Segment Start: TASK MATERIAL

(* ===== verification/Route.v ===== *)
(** * Next-hop selection ([network-stack/src/route.rs]) *)

From S2P Require Import Prelude.

(** ** The code *)

Record Ipv4Config := {
  cfg_address : list Z;
  cfg_subnet_mask : list Z;
  cfg_gateway : list Z;
  cfg_dns : list Z;
}.

(** [u32::from_be_bytes] of a [[u8; 4]]. *)
Definition u32_of_array (a : list Z) : Z :=
  match a with [b0; b1; b2; b3] => u32_from_be b0 b1 b2 b3 | _ => 0 end.

Definition next_hop (config : Ipv4Config) (destination : list Z) : option (list Z) :=
  if bool_decide (cfg_subnet_mask config = replicate 4 0) || bool_decide (cfg_address config = replicate 4 0)
  then None else
  let local := u32_of_array (cfg_address config) in
  let dest := u32_of_array destination in
  let mask := u32_of_array (cfg_subnet_mask config) in
  if Z.land local mask =? Z.land dest mask then Some destination
  else if bool_decide (cfg_gateway config <> replicate 4 0) then Some (cfg_gateway config)
  else None.

(** ** Reference: prefixes as networks *)

(** Two addresses agree on every bit that the mask sets. *)
Definition same_network (mask a b : Z) : Prop :=
  forall i, 0 <= i -> Z.testbit mask i = true -> Z.testbit a i = Z.testbit b i.

Lemma land_same_network mask a b : Z.land a mask = Z.land b mask <-> same_network mask a b.
Proof.
  split.
  - intros Heq i Hi Hm. apply (f_equal (fun z => Z.testbit z i)) in Heq.
    by rewrite !Z.land_spec, Hm, !andb_true_r in Heq.
  - intros Hs. apply Z.bits_inj'. intros i Hi. rewrite !Z.land_spec.
    destruct (Z.testbit mask i) eqn:Hm; [by rewrite Hs | by rewrite !andb_false_r].
Qed.

(** A configured interface sends to the destination itself exactly when the two share
    the network prefix selected by the mask, otherwise to the gateway when one is set; an
    unconfigured interface routes nothing.  Consequently a next hop is always the
    destination or the gateway, and choosing it again for the hop changes nothing
    when the gateway is on the link. *)
Theorem next_hop_spec c d
    (Hmask : cfg_subnet_mask c <> replicate 4 0) (Haddr : cfg_address c <> replicate 4 0) :
  let on_link x := same_network (u32_of_array (cfg_subnet_mask c)) (u32_of_array (cfg_address c))
                     (u32_of_array x) in
  (on_link d -> next_hop c d = Some d) /\
  (~ on_link d -> cfg_gateway c <> replicate 4 0 -> next_hop c d = Some (cfg_gateway c)) /\
  (~ on_link d -> cfg_gateway c = replicate 4 0 -> next_hop c d = None) /\
  (forall h, on_link (cfg_gateway c) -> next_hop c d = Some h -> next_hop c h = Some h).
Proof.
  intros on_link.
  assert (forall x, next_hop c x =
    if Z.land (u32_of_array (cfg_address c)) (u32_of_array (cfg_subnet_mask c))
       =? Z.land (u32_of_array x) (u32_of_array (cfg_subnet_mask c))
    then Some x else if bool_decide (cfg_gateway c <> replicate 4 0) then Some (cfg_gateway c) else None)
    as Hn.
  { intros x. unfold next_hop. by rewrite !bool_decide_false by done. }
  assert (forall x, on_link x <->
    Z.land (u32_of_array (cfg_address c)) (u32_of_array (cfg_subnet_mask c))
    = Z.land (u32_of_array x) (u32_of_array (cfg_subnet_mask c))) as Hon.
  { intros x. by rewrite land_same_network. }
  split_and!; intros; rewrite !Hn in *; rewrite ?Hon in *.
  - by rewrite (proj2 (Z.eqb_eq _ _)).
  - rewrite (proj2 (Z.eqb_neq _ _)) by done. by rewrite bool_decide_true.
  - rewrite (proj2 (Z.eqb_neq _ _)) by done. rewrite bool_decide_false; naive_solver.
  - destruct (Z.eqb_spec (Z.land (u32_of_array (cfg_address c)) (u32_of_array (cfg_subnet_mask c)))
        (Z.land (u32_of_array d) (u32_of_array (cfg_subnet_mask c)))) as [He|He].
    + simplify_eq. by rewrite (proj2 (Z.eqb_eq _ _)).
    + case_bool_decide; simplify_eq. by rewrite (proj2 (Z.eqb_eq _ _)).
Qed.

Lemma next_hop_spec_witness :
  let c := {| cfg_address := [10;0;2;15]; cfg_subnet_mask := [255;255;255;0];
              cfg_gateway := [10;0;2;2]; cfg_dns := [10;0;2;3] |} in
  next_hop c [8;8;8;8] = Some [10;0;2;2].
Proof.
  intros c. apply (next_hop_spec c [8;8;8;8]); [done | done | | done].
  intros H. specialize (H 9 ltac:(lia) eq_refl). vm_compute in H. discriminate.
Defined.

Segment End: TASK MATERIAL

ACTION ITEM: Quote only the stretch of lines that starts the data above and ends with the line containing "then None else", both included.

PROBLEM SOLUTION:
(* ===== verification/Route.v ===== *)
(** * Next-hop selection ([network-stack/src/route.rs]) *)

From S2P Require Import Prelude.

(** ** The code *)

Record Ipv4Config := {
  cfg_address : list Z;
  cfg_subnet_mask : list Z;
  cfg_gateway : list Z;
  cfg_dns : list Z;
}.

(** [u32::from_be_bytes] of a [[u8; 4]]. *)
Definition u32_of_array (a : list Z) : Z :=
  match a with [b0; b1; b2; b3] => u32_from_be b0 b1 b2 b3 | _ => 0 end.

Definition next_hop (config : Ipv4Config) (destination : list Z) : option (list Z) :=
  if bool_decide (cfg_subnet_mask config = replicate 4 0) || bool_decide (cfg_address config = replicate 4 0)
  then None else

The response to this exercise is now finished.